PKK Realitesi ve Demokratik Sivil Çözüm

           Sayın Demirel, hükümeti kurduktan sonra çıktığı ilk Güneydoğu gezisinde “Kürt Realitesi”ni kabul ettiklerini söyledi. Bu açıklama ihtiyatlı bir iyimserlikle karşılandı.
            Fakat geçen sürede “Kürt Realitesi”nin yaşama geçirilmesiyle ilgili olarak devlet ve toplum yapısında hiçbir değişiklik yapılmadı. Asimilasyon ve baskı politikaları aynen uygulandı. Bu politikaların uygulama aracı olan şiddet giderek kurumlaştı.

            Kısa sürede gerçek anlaşıldı. a) Milliyetçi ve muhafazakar Demirel değişmemiştir. Çağdaş kavramları ve söylemleri toplumu yanıltmak için kullanmıştır. Bunda başarılı da olmuştur. b) Hükümet iktidar olamamıştır. Atanmışların egemenliğindeki devleti denetlemek gücünden yoksundur.

            Devlete egemen olan asker ve sivil bürokrasinin Kürt Stratejisi, “Kürt Realitesi”ni tanımaya değil, bu realiteyi yok saymaya, başarıyla uygulanacak asimilasyon politikası ile bu sorundan tamamen kurtulmaya dayanıyordu.

            Bazı dönemlerdeki jenosit ve kitlesel katliamlara rağmen Kürtler kimliklerini ve kültürlerini korudular. Devlete egemen olan güçlerin Kürt Stratejisi başarılı olamadı.

            Demokrasi, barış ve insan haklarının dünya kamuoyuna mal olduğu ve bir ölçüde uluslararası kurumsal güvencelere kavuştuğu çağımızda, insanlık suçu olarak kabul edilen asimilasyon politikalarının başarı şansı yoktur ve jenosit ise mümkün değildir.

            Strateji, bugünün koşullarına uyarlanarak farklı bir biçimde uygulanıyor. Doğu ve Güneydoğu’yu Kürtsüzleştirmek. “Kürtsüz bir Kürdistan” yaratmak. Balkanlardan ve Türki Cumhuriyetlerden getirilecek soydaşlarla bölgedeki etnik yapıyı değiştirmek. İran ve Irak Kürdistan’larındaki Kürt halklarıyla Türkiye’deki Kürtler arasında bir tampon bölge oluşturarak aralarındaki doğal ilişkiyi koparmak

            Bunun için Bölgedeki devlet güçlerinin bir bölümü bir tarihsel misyon yüklendikleri inancındadırlar. Bu nedenle hiçbir hukuksal ve yasal kural tanımadan bölgede tam bir terör uyguluyorlar. Halk kitlelerine yönelik silahlı saldırıların, işkencelerin, faili meçhul cinayetlerin boyutları gittikçe büyüyor. Kürtler ve Kürt aydınları yerlerinden, yurtlarından koparılarak göçe zorlanıyor. Batı’ya göç eden Kürtlerin zaman içinde Türk toplumuyla bütünleşerek asimile olacağına inanılıyor.

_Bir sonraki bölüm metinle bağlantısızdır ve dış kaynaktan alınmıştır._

Lemma matches_object (s : str) : matches object_re s <-> object_start s.
Proof.
  unfold object_re. split.
  - intros Hm.
    repeat match goal with
           | H : matches (_ :: _) _ |- _ => inversion H; clear H; subst
           end.
    match goal with
    | |- object_start (_ :: ?ws ++ _ :: ?a :: ?key ++ _ :: ?ws' ++ _ :: ?r) =>
        exists ws, (a :: key), ws', r
    end.
    repeat split; try assumption; try discriminate.
    simpl. apply andb_true_iff; auto.
  - intros (ws & key & ws' & rest & -> & Hws & Hk & Hkey & Hws').
    destruct key as [|a key]; [congruence|].
    simpl in Hkey. apply andb_true_iff in Hkey as [Ha Hkey].
    constructor. apply m_starG; [assumption|].
    constructor. apply m_plusG; [assumption..|].
    constructor. apply m_starG; [assumption|].
    do 2 constructor.
Qed.

(** ** The brace balancer *)

Lemma eqb_neq_false (c d : ascii) : c <> d -> Ascii.eqb c d = false.
Proof. intros; now apply Ascii.eqb_neq. Qed.

Lemma balance_string_body lit :
  string_body lit ->
  forall k i d e,
    balance_braces (lit ++ dq :: k) i d true false e =
    balance_braces k (i + length lit + 1) d false false e.
Proof.
  induction 1 as [|c s Hq Hb _ IH|c s _ IH]; intros k i d e.
  - simpl. f_equal. lia.
  - simpl. rewrite (eqb_neq_false Hb), (eqb_neq_false Hq); simpl.
    rewrite IH. f_equal. lia.
  - simpl. rewrite IH. f_equal. lia.
Qed.
(** What a write of the loop body looks like. *)
Lemma entryDecision_put_inv filters key inc cur v :
  entryDecision filters key inc cur = Put v →
  passesGuards filters key inc
  ∧ ((is_Some (value inc) ∧ v = fillHash inc
      ∧ match cur with
        | None => 0 < version inc
        | Some c => supersedes inc c
        end)
     ∨ (∃ c, cur = Some c ∧ v = refreshTtl c inc
          ∧ version inc = version c ∧ originatorId inc = originatorId c
          ∧ ttlVersion c < ttlVersion inc
          ∧ (value inc = None ∨ value inc = value c))).
Proof.
  intros Hd.
  destruct (decide (passesGuards filters key inc)) as [Hpass|Hnpass];
    [|by rewrite entryDecision_skipped in Hd].
  split; [done|].
  destruct (value inc) as [nv|] eqn:Hnv.
  - assert (is_Some (value inc)) as Hval by (by rewrite Hnv).
    destruct cur as [c|].
    + destruct (entryDecision_value filters key inc c Hpass Hval) as
        [[Hs Hd']|[(_ & Hr & Hd')|[(_ & _ & Hd')|(_ & _ & _ & Hd')]]];
        rewrite Hd' in Hd; simplify_eq.
      * left. split_and!; eauto.
      * right. destruct Hr as (? & ? & ? & ?). exists c.
        split_and!; try done. right. congruence.
    + rewrite entryDecision_absent in Hd by done.
      destruct (Z.ltb_spec 0 (version inc)); [|by case_match].
      simplify_eq. left. split_and!; eauto.
  - rewrite entryDecision_ttl_only in Hd by done.
    destruct cur as [c|]; [|done].
    destruct (bool_decide (passesGuards filters key inc)
              && (version inc =? version c)
              && string_eq (originatorId inc) (originatorId c)
              && (ttlVersion c <? ttlVersion inc)) eqn:Hcond; [|done].
    apply andb_prop in Hcond as [[[_ Hv]%andb_prop Ho]%andb_prop Ht].
    bool_to_prop. simplify_eq. right. exists c. split_and!; try done. by left.
Qed.

(** When the loop body fails, and how. *)
Lemma entryDecision_fail_iff filters key inc cur :
  (∃ e, entryDecision filters key inc cur = Fail e)
  ↔ entryFaults filters key inc cur.
Proof.
  unfold entryFaults. split.
  - intros [[] Hd].
    + apply entryDecision_invalid_iterator in Hd as (-> & ? & ? & ?). done.
    + assert (passesGuards filters key inc) as Hpass.
      { destruct (decide (passesGuards filters key inc)); [done|].
        by rewrite entryDecision_skipped in Hd. }
      apply entryDecision_bad_field_access in Hd as (c & -> & ? & ? & ? & ?).
      done.
  - intros (Hpass & Hval & Hcur). destruct cur as [c|].
    + destruct Hcur as (Hv & Ho & Hnone).
      destruct (entryDecision_value filters key inc c Hpass Hval) as
        [[Hs _]|[(_ & Hr & _)|[(_ & Hnr & Hd)|(_ & _ & _ & Hd)]]]; [| | |eauto].
      * exfalso. destruct Hs as [?|[[_ Hgt]|(_ & _ & a & b & _ & Hb & _)]];
          [lia| |congruence].
        rewrite Ho in Hgt. by apply string_compare_gt_irrefl in Hgt.
      * exfalso. destruct Hr as (_ & _ & Heq & _). destruct Hval. congruence.
      * exfalso. (* value present against none: the comparison is reached *)
        unfold entryDecision in Hd. destruct Hpass as [Hf Ht].
        rewrite Hf, Ht in Hd. simpl in Hd.
        destruct (Z.ltb_spec (version inc) (version c)); [lia|].
        unfold checkUpdateAll in Hd. destruct Hval as [nv Hnv].
        rewrite Hnv in Hd. simpl in Hd.
        destruct (Z.ltb_spec (version c) (version inc)); [lia|].
        rewrite Ho in Hd.
        assert (string_gt (originatorId c) (originatorId c) = false) as Hgt.
        { apply not_true_iff_false. rewrite string_gt_spec.
          apply string_compare_gt_irrefl. }
        rewrite Hgt in Hd. unfold string_eq in Hd.
        rewrite String.eqb_refl, Hnone in Hd. done.
    + exists InvalidIterator. rewrite entryDecision_absent by done.
      rewrite Hcur. done.
Qed.
(** C5, as the code has it: the patch is idempotent on every file whose
    document, when there is one, has no number too large for a double in
    [channels], [agents.defaults], [gateway.controlUi] or
    [models.providers]; such numbers anywhere else do no harm.  A missing
    file and a file that does not parse are both patched as the empty
    document, and the patch of the empty document never fails: it leaves
    a document in the file. *)
Theorem patch_file_twice env file :
  (∀ d, file = Json d → parsed d = true ∧ fits d = true) →
  patch_file env (patch_file env file) = patch_file env file ∧
  patch_file env Missing = patch_file env (Json (VObj [])) ∧
  patch_file env Unparsable = patch_file env (Json (VObj [])) ∧
  ∃ d, patch_file env Missing = Json d ∧ patch_file env Unparsable = Json d.
Proof.
  intros Hfile. split; [|split; [|split]].
  - unfold patch_file at 2 3.
    set (config := match file with Json d => d | _ => VObj [] end).
    assert (Hconfig : parsed config = true ∧ fits config = true).
    { subst config. destruct file as [| |d]; [done|done|]. by apply Hfile. }
    destruct Hconfig as [Hparsed Hfits].
    destruct (patch_config env config) as [c1|] eqn:Hrun.
    + unfold patch_file.
      destruct (patch_config env (reparse c1)) as [c2|] eqn:Hrun2; [|done].
      f_equal.
      apply (stable_again 4 (statements env) config c1 c2);
        [apply statements_stable|done| |done|done].
      intros path v Hpath Hat.
      pose proof (statements_forcing env) as Hslots. rewrite Forall_forall in Hslots.
      apply list_elem_of_In, Hslots in Hpath.
      unfold fits in Hfits. rewrite forallb_forall in Hfits.
      specialize (Hfits path Hpath). rewrite Hat in Hfits.
      by apply negb_true_iff.
    + unfold patch_file. fold config. by rewrite Hrun.
  - unfold patch_file. by destruct (patch_config_empty env) as [c ->].
  - unfold patch_file. by destruct (patch_config_empty env) as [c ->].
  - unfold patch_file. destruct (patch_config_empty env) as [c ->]. by eexists.
Qed.
(* ===== verification/_CoqProject ===== *)
-Q . S2P
Prelude.v
Order.v
States.v
Contract.v
GoStrings.v
JobSpec.v
L1Types.v
NodeTypes.v
RestartPolicy.v
Database.v
LeaseClock.v
Authority.v
Credentials.v
Lifecycle.v
Summaries.v
LogRetention.v
Logs.v
LogStreams.v
Ingestion.v
Completion.v
Placement.v
Claim.v
ServiceOperator.v
Submit.v
Reconcile.v
ClaimCorrect.v
Invariant.v
Preservation.v
LogPreservation.v
UpgradeCompat.v
NodeSessions.v
SessionInvariant.v
Promotion.v
NodePreservation.v
SessionFrame.v
CompletionReplay.v
OperatorPreservation.v
Machine.v
NodeIdentity.v
NodeUpgrade.v
History.v
LogSpool.v
LogUpload.v
SpoolStreams.v
UploadSync.v
SpoolEvidence.v
Redaction.v
RedactionCorrect.v
RunLedger.v
RunDispatch.v
RunProtocol.v
RunHistory.v
RunMachine.v
RunHold.v
RunIntent.v
RunAccepted.v
RunWorld.v
(* ===== verification/Contract.v ===== *)
(** * The contract package's wire vocabulary and job description

    [contract/errors.go], [contract/limits.go] and [contract/types.go]: the
    protocol error codes, the job specification with its wire-presence flags,
    execution results and log events.  Fields whose Go type distinguishes nil
    from empty are options; the unexported [*Set]/[*Null] members that
    [UnmarshalJSON] fills are ordinary fields.  Closed vocabularies that arrive
    as JSON strings stay strings, because the decoder admits any text. *)
From S2P Require Import Prelude.
#[local] Open Scope string_scope.
#[local] Open Scope list_scope.
#[local] Open Scope Z_scope.

(** ** Error codes *)
Inductive ErrorCode :=
| ErrorInvalidRequest | ErrorNotFound | ErrorUnauthorized | ErrorForbidden
| ErrorPrincipalForbidden | ErrorIdentityBound | ErrorConflict | ErrorNodeNotRegistered
| ErrorNodeDead | ErrorNodeDraining | ErrorNodeSessionReplaced | ErrorAttemptNotFound
| ErrorAttemptNotOwned | ErrorStaleFence | ErrorLeaseExpired | ErrorAttemptMismatch
| ErrorSupersededAttempt | ErrorDispatchKeyConflict | ErrorInstanceKeyConflict
| ErrorInstanceKeyNotSupported | ErrorSpawnDepthExceeded | ErrorIdempotencyConflict
| ErrorStaleIntentRevision | ErrorStalePolicyRevision | ErrorStorageReferenceConflict
| ErrorComputerResourceRequired | ErrorComputerTraitRequired | ErrorRunIdentityRequired
| ErrorRunIdentityNotEntitled | ErrorPersonIdentityRequired | ErrorPersonDeviceMismatch
| ErrorMachineIdentityRequired | ErrorParticipantInUse | ErrorAdminRequired
| ErrorAdminBootstrapInvalid | ErrorAdminBootstrapClosed | ErrorFinalAdmin
| ErrorControlNotAuthorized | ErrorControllerBusy | ErrorControllerAlreadyHeld
| ErrorTakeoverSessionEnded | ErrorTenureUnavailable | ErrorRevocationObservationFailed
| ErrorRevocationWaitTimeout | ErrorCapacityExhausted | ErrorPassUnavailable
| ErrorSubmitInflightLimit | ErrorUnsupportedKind | ErrorUnsupportedClass
| ErrorUnsupportedRuntimeHandler | ErrorNoResolvedImageSnapshot | ErrorCancelService
| ErrorCancelNotQueued | ErrorNotImplemented | ErrorRunLedgerUnavailable | ErrorUnavailable
| ErrorFabricUnreachable | ErrorClientServiceBusy | ErrorInternal
| ErrorDeEnrollmentNotCommitted.
(* ===== verification/RestartPolicy.v ===== *)
(** * Restart policy

    [l1/restart_policy.go] and the delay of [l1/oneshot_restart.go]: which
    terminations a service retries, how often, and after what delay.  Durations
    and times are nanoseconds.  The random jitter is an argument; the draw of
    [defaultRestartJitter] is [default_jitter] with its random value made
    explicit. *)
From S2P Require Import Prelude States Contract GoStrings JobSpec L1Types.
#[local] Open Scope string_scope.
#[local] Open Scope list_scope.
#[local] Open Scope Z_scope.

Definition millisecond : Z := 1000000.
Definition MaximumServiceRestartDelay : Z := 30 * second.
Definition minimumServiceRestartDelay : Z := 500 * millisecond.
Definition MaximumOneshotRestarts : Z := 10.
Definition MaximumOneshotRestartDelay : Z := 60 * second.
Definition MinimumOneshotRestartDelay : Z := 11 * second.
Definition RestartLimitReached : string := "restart_limit_reached".

(** ** Failure classification *)
Inductive failureClassification := failureTerminal | failureRestartable | failureInfrastructure.
#[export] Instance failureClassification_eq_dec : EqDecision failureClassification.
Proof. solve_decision. Defined.

Definition failureClassifications : list (string * failureClassification) :=
  [ (SpawnFailureStartupReadinessTimeout, failureRestartable);
    (SpawnFailureServicePortTaken, failureRestartable);
    (SpawnFailurePublishedListener, failureInfrastructure);
    (SpawnFailureRuntimeUnavailable, failureInfrastructure);
    (SpawnFailureImageUnavailable, failureTerminal);
    (SpawnFailureImageNotFound, failureTerminal);
    (SpawnFailureImageManifestInvalid, failureTerminal);
    (SpawnFailureImagePlatformUnsupported, failureTerminal);
    (SpawnFailureInsufficientMemory, failureTerminal);
    (SpawnFailureInsufficientDisk, failureTerminal) ].

Definition runtimeFailureClassifications : list (string * failureClassification) :=
  [ (RuntimeFailureUnavailable, failureInfrastructure) ].

(** A missing map key yields the zero value, [failureTerminal]. *)
Fixpoint classification_lookup (m : list (string * failureClassification)) (code : string) :
    failureClassification :=
  match m with
  | [] => failureTerminal
  | (k, v) :: rest => if bool_decide (code = k) then v else classification_lookup rest code
  end.

Definition classifySpawnFailure (code : string) : failureClassification :=
  classification_lookup failureClassifications code.

Definition IsRestartableSpawnFailure (code : string) : bool :=
  bool_decide (classifySpawnFailure code = failureRestartable).

Definition classifyRuntimeFailure (code : string) : failureClassification :=
  classification_lookup runtimeFailureClassifications code.

(** ** Delays *)

(** The loop body runs while the counter is below the bound and the delay is
    below the maximum; [n] is the number of iterations the counter allows. *)
Fixpoint prestart_loop (n : nat) (delay : Z) : Z :=
  match n with
  | O => delay
  | S n' =>
      if delay <? MaximumServiceRestartDelay then
        let delay := delay * 2 in
        prestart_loop n' (if MaximumServiceRestartDelay <? delay then MaximumServiceRestartDelay else delay)
      else delay
  end.

Definition prestartRetryDelay (retryCount : Z) (jitter : Z -> Z) : Z :=
  let retryCount := if retryCount <? 1 then 1 else retryCount in
  let delay := jitter (prestart_loop (Z.to_nat (retryCount - 1)) second) in
  if MaximumServiceRestartDelay <? delay then MaximumServiceRestartDelay else delay.

Fixpoint service_loop (n : nat) (nominal : Z) : Z :=
  match n with
  | O => nominal
  | S n' =>
      if MaximumServiceRestartDelay / 2 <=? nominal then MaximumServiceRestartDelay
      else service_loop n' (nominal * 2)
  end.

            Sayın Demirel ve Sayın İnönü “Kürt Realitesi”ni samimi olarak kabul etseler bile, bu realiteyi yaşama geçirecek güce sahip değillerdir. Çünkü devleti denetleme ve bu anlamda iktidar olma gücüden yoksundurlar. Fakat görünen o ki hükümet de bu stratejinin uygulanmasına tam destek veriyor.

            Uygulamaya konulan stratejinin açıklanması beklenemez.Bunu kamufle etmek gerekiyor.

            Uydurulan gerekçe de “Güneydoğu’da terör var. Terörü yaratan PKK’dır. PKK ortadan kaldırılmadıkça bu olağanüstü durum sürdürülecek ve Kürt hakları (konuşma, yazma ve yayın haklarıyla sınırlı olarak) ancak PKK yok edildikten sonra verilecektir.

            Olağanüstü halin kaldırılması ve Kürtlerin bazı hakları kullanmalarına olanak sağlanması PKK’nın yok edilmesi şartına bağlanmıştır.

           

 

            PKK, 12 Eylül askeri darbesinden sonra ortaya çıkan bir olgudur. Ama iktidarların asimilasyon, baskı ve şiddet politikaları 70 yıldır uygulanıyor. Gerçek şu ki, tüm ülkedeki ve özellikle Güneydoğu’daki şiddet ve terör uygulamaları PKK’nın varlığından kaynaklanmıyor. Tam tersine PKK bu uygulamaların sonucu olarak ortaya çıkmış ve zaman içinde güçlenerek büyük bir halk desteğine sahip olmuştur.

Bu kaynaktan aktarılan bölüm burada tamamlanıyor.